# Read Data from S3 Bucket

Make sure to replace "YOUR_ACCESS_KEY", "YOUR_SECRET_KEY", "your-bucket-name", and "path/to/your/file.csv" with your own values. Also, note that you may need to adjust the file format and any additional options according to your specific file format and requirements.

This code assumes you have the necessary AWS access key and secret access key to access your S3 bucket. If you don't have them set up, you can either pass them directly in the spark.conf.set() calls or use AWS CLI or environment variables to provide the necessary credentials.

In [None]:
from pyspark.sql import SparkSession

# Create a SparkSession
spark = SparkSession.builder \
    .appName("Read from S3") \
    .getOrCreate()

# Set AWS access key and secret access key
spark.conf.set("spark.hadoop.fs.s3a.access.key", "YOUR_ACCESS_KEY")
spark.conf.set("spark.hadoop.fs.s3a.secret.key", "YOUR_SECRET_KEY")

# Read data from S3 into a DataFrame
bucket_name = "your-bucket-name"
file_path = "s3a://{}/path/to/your/file.csv".format(bucket_name)

my_data = spark.read \
    .format("csv") \
    .option("header", "true") \
    .load(file_path)

# Display the DataFrame
my_data.show()


### Save to S3
Make sure to replace "YOUR_ACCESS_KEY", "YOUR_SECRET_KEY", "your-bucket-name", and "path/to/output" with your own values. Additionally, adjust the file format and the save mode (mode()) as per your requirements.

This code assumes you have the necessary AWS access key and secret access key to access your S3 bucket. If you don't have them set up, you can either pass them directly in the spark.conf.set() calls or use AWS CLI or environment variables to provide the necessary credentials.

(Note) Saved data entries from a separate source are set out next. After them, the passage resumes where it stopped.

Lemma reader_idle x : ipc_inv x -> ip_r x <> RGone -> state_of (ms_sched (ip_ms x)) r <> TTASK_READY ->
  mb_count (ms_mb (ip_ms x)) = 0 /\ len (ms_recvd (ip_ms x)) < IPC_DEMO_MSGS.
Proof.
  intros Hx Hg Hs. pose proof (mi_pc _ (di_mb x Hx) r ltac:(lia)) as Pr. destruct (mi_mb _ (di_mb x Hx)) as ((_ & _ & Hcnt) & _).
  pose proof (di_r x Hx) as I5. pose proof (di_rready x Hx Hg) as I7.
  assert (exists i sum m, ip_r x = RCall i sum m /\ ms_pc (ip_ms x) r = RecvParked) as (i & sum & m & Eph & Ep).
  { destruct (ip_r x) as [i sum m|i sum m|i sum rc m| | |]; cbn [reader_ok] in I5; try (destruct (Hs (I7 (proj1 I5)))).
    destruct I5 as [[E|E] _]; rewrite E in Pr; [destruct (Hs Pr)|eauto]. }
  rewrite Ep in Pr. destruct Pr as [Pr|Pr]; [contradiction|].
  destruct (side_progress _ _ _ _ _ r (mi_recv _ (di_mb x Hx)) ltac:(lia)) as [_ Hex]; [rewrite Ep; reflexivity|exact Pr|].
  rewrite Eph in I5. cbn [reader_ok] in I5. split; [|lia].
  destruct (Z.eq_dec (mb_count (ms_mb (ip_ms x))) 0) as [|Hne]; [assumption|exfalso].
  destruct Hex as (j & _ & Hj & Hsj); [lia|]. destruct (Z.eq_dec j r) as [->|Hn]; [congruence|].
  destruct (Z.eq_dec j w) as [->|Hn2]; [rewrite (writer_pc_not_recv x Hx) in Hj|rewrite (di_out x Hx j Hn2 Hn) in Hj]; discriminate.
Qed.

(** What the writer sent is what the reader got and what is in the ring. *)
Lemma ipc_counts x : ipc_inv x -> len (ms_sent (ip_ms x)) = len (ms_recvd (ip_ms x)) + mb_count (ms_mb (ip_ms x)).
Proof.
  intros Hx. rewrite (mi_hist _ (di_mb x Hx)), length_app, Nat2Z.inj_add. f_equal.
  destruct (mi_mb _ (di_mb x Hx)) as ((_ & _ & Hcnt) & _). apply ring_list_length; lia.
Qed.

The mode("overwrite") option is used to overwrite the data in the output path if it already exists. You can change it to "append" or "ignore" depending on your desired behavior when the output path already contains data.

In [None]:
from pyspark.sql import SparkSession

# Create a SparkSession
spark = SparkSession.builder \
    .appName("Save to S3") \
    .getOrCreate()

# Set AWS access key and secret access key
spark.conf.set("spark.hadoop.fs.s3a.access.key", "YOUR_ACCESS_KEY")
spark.conf.set("spark.hadoop.fs.s3a.secret.key", "YOUR_SECRET_KEY")

# Save DataFrame to S3
bucket_name = "your-bucket-name"
output_path = "s3a://{}/path/to/output".format(bucket_name)

my_data.write \
    .format("csv") \
    .mode("overwrite") \
    .save(output_path)


# Read Data from Big Query

Make sure to replace "YOUR_PROJECT_ID", "your-project-id", "your-dataset-id", and "your-table-name" with your own values.

This code assumes that you have already set up the necessary credentials and configurations to access your BigQuery data. You can refer to the official PySpark documentation for more details on configuring the connection to BigQuery and setting up the necessary authentication credentials.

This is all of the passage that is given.